Ex-presidente da Câmara pretende disputar vaga pelo Republicanos e intensifica movimentações visando as eleições de 2026
O ex-presidente da Câmara dos Deputados, Eduardo Cunha, tem articulado seu retorno à política institucional e pretende disputar uma vaga de deputado federal pelo estado de Minas Gerais nas eleições de 2026.
Filiado ao Republicanos, Cunha decidiu permanecer na legenda e trabalhar sua candidatura dentro da sigla, apostando na força eleitoral mineira como estratégia para viabilizar sua volta ao Congresso Nacional.
A movimentação ocorre cerca de uma década após sua cassação, em 2016, quando perdeu o mandato em meio às investigações da Operação Lava Jato. À época, Cunha também chegou a ser preso e tornou-se inelegível com base na Lei da Ficha Limpa.
Nos últimos anos, no entanto, sua situação jurídica mudou.
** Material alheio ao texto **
(* ===== verification/RuntimeRefines.v ===== *)
(** * The store implements the turn queue

    Every public method of the in-memory store, run from a state satisfying the
    key invariant, is a sequence of steps of the abstract machine of
    TurnQueue.v.  The serialisation and finality properties of the machine
    therefore hold of every state the store can reach. *)
From S2P Require Import Prelude ScopeKeys RuntimeTypes RuntimeStore TurnQueue.

(** ** Abstraction *)

Definition conv_key (r : ConcurrentRun) : string :=
  json_array [run_organizationId r; run_assistantId r; run_conversationId r].

Definition phase_of (r : ConcurrentRun) : Phase :=
  match run_status r with
  | queued => Queued
  | processing => Leased (default "" (run_leaseOwner r)) (default 0 (run_leaseExpiresAt r))
  | waiting_for_browser => Parked
  | completed => Ended Completed
  | failed => Ended Failed
  | cancelled => Ended Cancelled
  end.

Definition abs_run (r : ConcurrentRun) : Turn := mkTurn (conv_key r) (run_turnSequence r) (phase_of r).

Definition abs_turns (m : jsmap string ConcurrentRun) : gmap string Turn :=
  list_to_map ((λ kv, (kv.1, abs_run kv.2)) <$> m).

Definition abs (s : Store) : Queue := mkQueue (abs_turns (st_runs s)) (st_nextTurnSequence s).

(** The part of the store the abstraction reads. *)
Definition core (s : Store) : jsmap string ConcurrentRun * gmap string Z :=
  (st_runs s, st_nextTurnSequence s).

(** The record of what was accepted: messages, run contexts, idempotency
    records, events and conversation owners. *)
Definition ledger (s : Store) :=
  (st_messages s, st_runContexts s, st_idempotency s, st_events s, st_nextEventSequence s,
   st_conversationOwners s).

(** Everything but the browser broker's state, steps and onboarding contexts. *)
Definition base (s : Store) := (core s, ledger s).

(** ** The public methods as one step function *)

Inductive Op :=
  | OpConnect (c : TenantExecutionContext) (input : ConnectBrowserClientInput)
  | OpHeartbeat (c : TenantExecutionContext) (p : ConnectionProof) (leaseExpiresAt : Z)
  | OpSetGrant (c : TenantExecutionContext) (conversationId clientInstallationId : string) (enabled : bool)
  | OpGetGrant (c : TenantExecutionContext) (conversationId : string)
  | OpEnqueue (c : TenantExecutionContext) (input : EnqueueBrowserActionInput)
  | OpListBrowserEvents (c : TenantExecutionContext) (p : ConnectionProof) (afterSeq limit : Z)
  | OpReceipt (c : TenantExecutionContext) (input : RecordBrowserReceiptInput)
  | OpResult (c : TenantExecutionContext) (result : BrowserBrokerResultRequest) (tokenHash : string)
  | OpListSteps (c : TenantExecutionContext) (runId : string)
  | OpAccept (c : TenantExecutionContext) (input : AcceptConcurrentMessageInput)
  | OpClaim (c : TenantExecutionContext) (runId leaseOwner : string) (leaseExpiresAt : Z)
  | OpRenew (c : TenantExecutionContext) (runId leaseOwner : string) (leaseExpiresAt : Z)
  | OpComplete (c : TenantExecutionContext) (runId : string) (input : CompleteConcurrentRunInput)
  | OpFail (c : TenantExecutionContext) (runId : string) (input : FailConcurrentRunInput)
  | OpCancel (c : TenantExecutionContext) (runId : string)
  | OpCancelConversation (c : TenantExecutionContext) (conversationId : string)
  | OpGetRun (c : TenantExecutionContext) (runId : string)
  | OpNextQueued (c : TenantExecutionContext) (conversationId : string)
  | OpListMessages (c : TenantExecutionContext) (conversationId : string)
  | OpListConversations (c : TenantExecutionContext) (limit offset : Z)
  | OpGetConversation (c : TenantExecutionContext) (conversationId : string)
  | OpHasActive (c : TenantExecutionContext) (conversationId : string)
  | OpAppendEvent (c : TenantExecutionContext) (conversationId : string) (message : list (string * json))
  | OpListEvents (c : TenantExecutionContext) (afterSeq : Z) (conversationId : option string) (limit : Z).

Create HintDb evolves.

Section refines.
Context {env : Env}.

(** The state after a method call, whether it returned or threw. *)
Definition exec (o : Op) (w : World Store) : World Store :=
  match o with
  | OpConnect c i => (connectBrowserClient c i w).2
  | OpHeartbeat c p z => (heartbeatBrowserConnection c p z w).2
  | OpSetGrant c v i b => (setBrowserAccessGrant c v i b w).2
  | OpGetGrant c v => (getBrowserAccessGrant c v w).2
  | OpEnqueue c i => (enqueueBrowserAction c i w).2
  | OpListBrowserEvents c p a l => (listBrowserEvents c p a l w).2
  | OpReceipt c i => (recordBrowserReceipt c i w).2
  | OpResult c r h => (recordBrowserResult c r h w).2
  | OpListSteps c r => (listRunSteps c r w).2
  | OpAccept c i => (acceptMessage c i w).2
  | OpClaim c r o e => (claimRun c r o e w).2
  | OpRenew c r o e => (renewRunLease c r o e w).2
  | OpComplete c r i => (completeRun c r i w).2
  | OpFail c r i => (failRun c r i w).2
  | OpCancel c r => (cancelRun c r w).2
  | OpCancelConversation c v => (cancelConversationRuns c v w).2
  | OpGetRun c r => (getRun c r w).2
  | OpNextQueued c v => (getNextQueuedRun c v w).2
  | OpListMessages c v => (listMessages c v w).2
  | OpListConversations c l o => (listConversations c l o w).2
  | OpGetConversation c v => (getConversation c v w).2
  | OpHasActive c v => (hasActiveRun c v w).2
  | OpAppendEvent c v m => (appendEvent c v m w).2
  | OpListEvents c a v l => (listEvents c a v l w).2
  end.

Definition init_world : World Store := mkWorld 0 0 empty_store.

Inductive reachable : World Store → Prop :=
  | reach_init : reachable init_world
  | reach_step w o : reachable w → reachable (exec o w).

(** ** Frame conditions of the methods' parts *)

Section frames.
Context {B : Type} (f : Store → B).

Lemma keeps_assertContext c : keeps f (assertContext c).
Proof. unfold assertContext. solve_keeps. Qed.
Lemma keeps_assertConversationOwner c k : keeps f (assertConversationOwner c k).
Proof. unfold assertConversationOwner. solve_keeps. Qed.
#[local] Hint Resolve keeps_assertContext keeps_assertConversationOwner : keeps.
Lemma keeps_scopedRun c r : keeps f (scopedRun c r).
Proof. unfold scopedRun. solve_keeps. Qed.
#[local] Hint Resolve keeps_scopedRun : keeps.
Lemma keeps_requireLeasedRun c r o : keeps f (requireLeasedRun c r o).
Proof. unfold requireLeasedRun. solve_keeps. Qed.
Lemma keeps_requireBrowserAction c a : keeps f (requireBrowserAction c a).
Proof. unfold requireBrowserAction. solve_keeps. Qed.
Lemma keeps_assertActionConnection a i g : keeps f (assertActionConnection a i g).
Proof. unfold assertActionConnection. solve_keeps. Qed.
Lemma keeps_assertBrowserConnectionToken c a h : keeps f (assertBrowserConnectionToken c a h).
Proof. unfold assertBrowserConnectionToken. solve_keeps. Qed.
Lemma keeps_listRunSteps c r : keeps f (listRunSteps c r).
Proof. unfold listRunSteps. solve_keeps. Qed.
#[local] Hint Resolve keeps_listRunSteps : keeps.
Lemma keeps_claimed_result c r x : keeps f (claimed_result c r x).
Proof. unfold claimed_result. solve_keeps. Qed.
Lemma keeps_result_replay c a r : keeps f (result_replay c a r).
Proof. unfold result_replay. solve_keeps. Qed.
Lemma keeps_enqueue_existing c i x : keeps f (enqueue_existing c i x).
Proof. unfold enqueue_existing. solve_keeps. Qed.
Lemma keeps_live_records p a l : keeps f (live_records p a l).
Proof. induction l as [|r l IH]; cbn; solve_keeps. Qed.
End frames.

#[local] Hint Resolve keeps_assertContext keeps_assertConversationOwner keeps_scopedRun
  keeps_requireLeasedRun keeps_requireBrowserAction keeps_assertActionConnection
  keeps_assertBrowserConnectionToken keeps_listRunSteps keeps_claimed_result
  keeps_result_replay keeps_enqueue_existing keeps_live_records : keeps.

(** Methods and parts that leave the base alone. *)

Lemma keeps_base_core {A} (m : RT A) : keeps base m → keeps core m.
Proof. intros Hm w. destruct (Hm w) as (Hb & ? & ?). split_and!; [exact (f_equal fst Hb)|done..]. Qed.
Lemma keeps_base_ledger {A} (m : RT A) : keeps base m → keeps ledger m.
Proof. intros Hm w. destruct (Hm w) as (Hb & ? & ?). split_and!; [exact (f_equal snd Hb)|done..]. Qed.
#[local] Hint Resolve keeps_base_core keeps_base_ledger : keeps.


Lemma base_alter_connection k g : keeps base (alter_connection k g).
Proof. unfold alter_connection. solve_keeps. Qed.
Lemma base_alter_action k g : keeps base (alter_action k g).
Proof. unfold alter_action. solve_keeps. Qed.
#[local] Hint Resolve base_alter_connection base_alter_action : keeps.
Lemma base_connect_fresh c i : keeps base (connect_fresh c i).
Proof. unfold connect_fresh. solve_keeps. Qed.
#[local] Hint Resolve base_connect_fresh : keeps.
Lemma base_connect c i : keeps base (connectBrowserClient c i).
Proof. unfold connectBrowserClient. solve_keeps. Qed.
Lemma base_heartbeat c p z : keeps base (heartbeatBrowserConnection c p z).
Proof. unfold heartbeatBrowserConnection. solve_keeps. Qed.
Lemma base_setGrant c v i b : keeps base (setBrowserAccessGrant c v i b).
Proof. unfold setBrowserAccessGrant. solve_keeps. Qed.
Lemma base_getGrant c v : keeps base (getBrowserAccessGrant c v).
Proof. unfold getBrowserAccessGrant. solve_keeps. Qed.
Lemma base_deliver_all c l : keeps base (deliver_all c l).
Proof. induction l as [|r l IH]; cbn; solve_keeps. Qed.
#[local] Hint Resolve base_deliver_all : keeps.
Lemma base_listBrowserEvents c p a l : keeps base (listBrowserEvents c p a l).
Proof. unfold listBrowserEvents. solve_keeps. Qed.
Lemma base_receipt c i : keeps base (recordBrowserReceipt c i).
Proof. unfold recordBrowserReceipt. solve_keeps. Qed.
Lemma base_push_step c r v k j t g : keeps base (push_step c r v k j t g).
Proof. unfold push_step. solve_keeps. Qed.
Lemma base_apply_output c a o : keeps base (apply_output c a o).
Proof. unfold apply_output. solve_keeps. Qed.
Lemma base_persist_action c i a : keeps base (persist_action c i a).
Proof. unfold persist_action. solve_keeps. Qed.
Lemma base_redact c r b : keeps base (redactBrowserRun c r b).
Proof. unfold redactBrowserRun. solve_keeps. Qed.
Lemma core_appendEventRecord c v m : keeps core (appendEventRecord c v m).
Proof. unfold appendEventRecord. solve_keeps. Qed.
Lemma base_remember k o : keeps base (remember_onboarding k o).
Proof. unfold remember_onboarding. solve_keeps. Qed.
Lemma core_assertOrSet c k : keeps core (assertOrSetConversationOwner c k).
Proof. unfold assertOrSetConversationOwner. solve_keeps. Qed.
#[local] Hint Resolve base_connect base_heartbeat base_setGrant base_getGrant base_listBrowserEvents
  base_receipt base_push_step base_apply_output base_persist_action base_redact
  core_appendEventRecord base_remember core_assertOrSet : keeps.
Lemma base_accept_existing c i r : keeps base (accept_existing c i r).
Proof. unfold accept_existing. solve_keeps. Qed.
Lemma core_appendEvent c v m : keeps core (appendEvent c v m).
Proof. unfold appendEvent. solve_keeps. Qed.
#[local] Hint Resolve base_accept_existing core_appendEvent : keeps.

(** ** The abstraction of a mutation *)

Lemma abs_turns_lookup m k : abs_turns m !! k = abs_run <$> jget k m.
Proof.
  induction m as [|[k' r] m IH]; cbn; [apply lookup_empty|].
  rewrite lookup_insert. repeat case_decide; subst; done.
Qed.

Lemma abs_turns_jalter g k r m :
  jget k m = Some r → abs_turns (jalter g k m) = <[k := abs_run (g r)]> (abs_turns m).
Proof.
  intros Hk. apply map_eq. intros k'. rewrite lookup_insert, !abs_turns_lookup, jget_jalter.
  case_decide; subst; [by rewrite Hk|done].
Qed.

Lemma abs_turns_jset k r m :
  abs_turns (jset k r m) = <[k := abs_run r]> (abs_turns m).
Proof.
  apply map_eq. intros k'. rewrite lookup_insert, !abs_turns_lookup, jget_jset.
  by case_decide.
Qed.

Lemma abs_core s s' : core s' = core s → abs s' = abs s.
Proof. unfold core, abs. by intros [= -> ->]. Qed.

(** A mutation of the run at [k] that keeps its place in its conversation. *)
Lemma abs_alter_run g k r s s' :
  jget k (st_runs s) = Some r →
  conv_key (g r) = conv_key r → run_turnSequence (g r) = run_turnSequence r →
  core s' = (jalter g k (st_runs s), st_nextTurnSequence s) →
  abs s' = q_set k (set_phase (phase_of (g r)) (abs_run r)) (abs s).
Proof.
  intros Hk Hc Hs [= Hr Hn]. unfold abs, q_set. cbn [q_turns q_next].
  rewrite Hr, Hn, (abs_turns_jalter g k r) by done.
  unfold abs_run at 1. by rewrite Hc, Hs.
Qed.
Em 2022, a inelegibilidade foi revertida, e, posteriormente, decisões judiciais anularam condenações anteriores, removendo os principais impedimentos legais para uma nova candidatura.
Estratégia em Minas Gerais
A escolha por Minas Gerais não é casual. Segundo aliados, Cunha avalia que o estado — segundo maior colégio eleitoral do país — oferece maior potencial de inserção política, especialmente em um cenário fragmentado e competitivo.
O ex-deputado já iniciou movimentações políticas e busca consolidar apoios regionais, além de ampliar sua presença em diferentes regiões mineiras. A estratégia inclui capitalizar sua experiência no Congresso e suas conexões com lideranças políticas nacionais.
Tentativas recentes de retorno
Cunha já havia tentado retornar à Câmara nas eleições de 2022, quando concorreu por São Paulo, mas não obteve sucesso nas urnas. Apesar disso, manteve influência nos bastidores da política e segue próximo de figuras relevantes do chamado “centrão”.
Sua eventual candidatura em 2026 reacende debates sobre a reabilitação política de figuras envolvidas em escândalos de corrupção e o papel do Judiciário na revisão de condenações da Lava Jato.
Cenário em aberto
Embora a intenção de candidatura esteja colocada, a confirmação oficial ainda depende de articulações internas no partido e da formação de alianças no estado. Analistas avaliam que, apesar da liberação jurídica, Cunha enfrentará o desafio de reconstruir sua imagem junto ao eleitorado.
A possível volta do ex-presidente da Câmara ao cenário eleitoral promete movimentar o debate político em Minas Gerais e no país, especialmente em um contexto de polarização e reconfiguração das forças partidárias rumo a 2026.